[[ MATERIAL SHOWN, beginning ]]

Definition demoAfterBanner : list Message :=
  [mkMessage user "And my refund?" "t3" None None None;
   mkMessage assistant "It ships tomorrow." "t4" (Some logistics) None None;
   mkMessage assistant "Refund issued." "t5" (Some support) None None].

(** ** FIFO matching in the words of the specification *)

Definition isUserAt (log : list Message) (j : nat) : bool :=
  from_option isUser false (log !! j).

Definition isReplyAt (log : list Message) (i : nat) : bool :=
  from_option isReply false (log !! i).

(** The positions, oldest first, of the user messages before position [n]
    that are not among the positions [bound]. *)
Definition unansweredBefore (log : list Message) (n : nat) (bound : list nat) :
    list nat :=
  filter (λ j, isUserAt log j = true ∧ j ∉ bound) (seq 0 n).

(** The pairs (assistant position, user position) bound before position [n]:
    each non-system assistant message is bound to the oldest user message
    that precedes it and is not yet bound to an earlier assistant message,
    and stays unbound when there is none. *)
Fixpoint bindingsBefore (log : list Message) (n : nat) : list (nat * nat) :=
  match n with
  | 0 => []
  | S n' =>
      let earlier := bindingsBefore log n' in
      if isReplyAt log n' then
        match head (unansweredBefore log n' earlier.*2) with
        | Some j => earlier ++ [(n', j)]
        | None => earlier
        end
      else earlier
  end.
(** * VisitsInIntervalMetric: the window evaluator of mafContrib

    A shallow embedding of [src/mafContrib/VisitsInIntervalMetric.py] and the
    properties of its construction checks and of [run].

    Timestamps and durations are Python/numpy floats in the source.  They are
    modelled as rationals [Q]: every comparison of the source is exact on
    them, and the two arithmetic operations ([ti0 + intervalLength] and the
    difference matrix [x - x.T]) are taken without rounding.  NaN and the
    infinities are outside the model.  Integer parameters are [Z]. *)

From Stdlib Require Import String QArith Qminmax ZArith List Bool Lia Lqa.
From Stdlib Require Import Permutation Sorted.
Import ListNotations.

Open Scope Q_scope.

(** ** Exceptions and results *)

(** The exceptions the modelled code can raise. *)
Inductive exn : Set :=
| AssertionError
| NameError
| IndexError.

(** What a call produces: a returned value or a raised exception. *)
Inductive outcome (A : Type) : Type :=
| Return (a : A)
| Raise (e : exn).
Arguments Return {A} a.
Arguments Raise {A} e.

(** One pass through the body of a [for] loop: either the body ends (or
    executes [continue]) and the loop goes on with the updated local
    variables, or the body leaves the function by [return] or by an
    exception. *)
Inductive flow (S A : Type) : Type :=
| Next (s : S)
| Exit (r : outcome A).
Arguments Next {S A} s.
Arguments Exit {S A} r.

(** [for x in xs: body], with the local variables [s] threaded through.
    [Next s] is the loop running to completion. *)
Fixpoint for_each {X S A : Type} (body : X -> S -> flow S A)
         (xs : list X) (s : S) : flow S A :=
  match xs with
  | [] => Next s
  | x :: xs' =>
      match body x s with
      | Next s' => for_each body xs' s'
      | Exit r => Exit r
      end
  end.


(** ** Configuration ([__init__]) *)

Record config : Set := mkConfig {
  intervalLength : Q;
  minVisits : Z;
  nPairs : Z;
  minPairGap : Q;
  timeCol : string
}.
(** * Erlang LS supervisor (solidlsp/language_servers/erlang_language_server.py)

    A shallow embedding of [ErlangLanguageServer]: construction, the
    watchdog [_force_kill_if_stuck], the start-up routine [_start_server]
    with its notification handlers, and the two request wrappers.

    Conventions.
    - Python [str] values are modelled as [string]; [str.lower] is the
      ASCII case folding and [a in b] is substring containment.
    - Durations and clock readings are integers counting milliseconds
      ([seconds 45] stands for the Python literal [45.0]).
    - Values that arrive over the wire are [json] trees; the Python
      operations applied to them raise the exception Python raises when
      the value has the wrong shape.
    - The object is a record that is threaded through a state-and-exception
      monad: a mutation made before a [raise] stays visible afterwards, as
      it does for a Python object. *)

From Stdlib Require Import ZArith QArith String Ascii List Bool Lia.
From stdpp Require Import base gmap strings list.
Import ListNotations.

Local Open Scope Z_scope.
Set Warnings "-register-all".

(** ** Python strings *)

Module PyStr.

Definition is_upper (c : ascii) : bool :=
  ((65 <=? nat_of_ascii c) && (nat_of_ascii c <=? 90))%nat.

Definition lower_char (c : ascii) : ascii :=
  if is_upper c then ascii_of_nat (nat_of_ascii c + 32) else c.

(** [s.lower()] *)
Fixpoint lower (s : string) : string :=
  match s with
  | EmptyString => EmptyString
  | String c r => String (lower_char c) (lower r)
  end.

(** [hay.startswith(needle)] *)
Fixpoint startswith (needle hay : string) : bool :=
  match needle, hay with
  | EmptyString, _ => true
  | String _ _, EmptyString => false
  | String a n, String b h => if Ascii.eqb a b then startswith n h else false
  end.

(** [needle in hay] for two strings *)
Fixpoint contains (needle hay : string) : bool :=
  startswith needle hay ||
  match hay with
  | EmptyString => false
  | String _ r => contains needle r
  end.

(** [any(word in text for word in words)] *)
Definition any_in (words : list string) (text : string) : bool :=
  existsb (fun word => contains word text) words.

(** The mathematical notion [contains] decides. *)
Definition occurs_in (needle hay : string) : Prop :=
  exists pre post : string, hay = String.append pre (String.append needle post).

End PyStr.

(** ** Wire values and the Python operations the handlers apply to them *)

Inductive json : Type :=
| JNull
| JBool (b : bool)
| JNum (n : Z)
| JStr (s : string)
| JList (l : list json)
| JDict (d : list (string * json)).

(** The exceptions that occur in this module.  Every one of them is an
  instance of Python's [Exception]; [NoSuchProcess] is the psutil class
  the watchdog names in a handler of its own; [SubprocessError] (with its
  subclass [TimeoutExpired]) and [FileNotFoundError] are the classes the
  installation check names, [PermissionError] an [OSError] it does not. *)
Inductive exn : Type :=
| AttributeError (what : string)
| TypeError (what : string)
| RuntimeError (what : string)
| KeyError (what : string)
| NoSuchProcess
| ZombieProcess
| AccessDenied
| SubprocessError (what : string)
| TimeoutExpired
| FileNotFoundError (what : string)
| PermissionError (what : string)
| TimeoutError (what : string)
| OtherError (what : string).
(** * AR Jenga session server (src/server.cjs)

    A shallow embedding of the Socket.IO handlers of [src/server.cjs] and
    the properties of its room table, readiness, turn rotation and
    coordinate translation.

    The source file holds two revisions of the server.  The later one (the
    "full drop-in replacement", lines 269-539) is the one embedded here.
    It differs from the first in two places: [Room.addPlayer] copies the
    client's player data and overwrites [name] with the socket id and
    [ready] with a boolean, and the handlers look a participant up by
    [p.socket.id] where the first revision compares [p.playerData.name]
    with the socket id.  The control flow of the handlers is otherwise the
    same in both.

    Layout: JavaScript values ([JS]), the room table and the handlers
    ([Section Model]), example data, the vocabulary and invariants of the
    properties, the properties ([Section Properties]), and their instances
    on concrete runs. *)

From Stdlib Require Import List String Ascii Bool Arith NArith Lia.
From Stdlib Require Import Floats.PrimFloat DecimalString.
Import ListNotations.
Open Scope string_scope.
Set Warnings "-register-all".

(** ** JavaScript values

    Event payloads are what Socket.IO decodes from the wire: JSON data, or
    [undefined] when the client sent no argument.  Numbers are binary64
    floats, as in the language. *)

Module JS.

Inductive value : Type :=
| VUndefined
| VNull
| VBool (b : bool)
| VNum (n : float)
| VStr (s : string)
| VArr (items : list value)
| VObj (fields : list (string * value)).

(** An object's own properties, in insertion order.  (A real object lists
    its integer-like keys first; the difference shows only in the order of
    the fields of an emitted payload.) *)
Definition object : Type := list (string * value).

Definition nullish (v : value) : bool :=
  match v with
  | VUndefined | VNull => true
  | _ => false
  end.

(** [ToBoolean]: what [if (v)], [!v] and [!!v] test. *)
Definition truthy (v : value) : bool :=
  match v with
  | VUndefined | VNull => false
  | VBool b => b
  | VNum n => negb (is_nan n || is_zero n)
  | VStr s => negb (String.eqb s "")
  | VArr _ | VObj _ => true
  end.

[[ MATERIAL SHOWN, end ]]

▶ [YOUR TASK]:
Whenever a line in the records above contains the string "mafContrib", copy that line.

▶ [ANSWER TO THE EXERCISE]:
(** * VisitsInIntervalMetric: the window evaluator of mafContrib
    A shallow embedding of [src/mafContrib/VisitsInIntervalMetric.py] and the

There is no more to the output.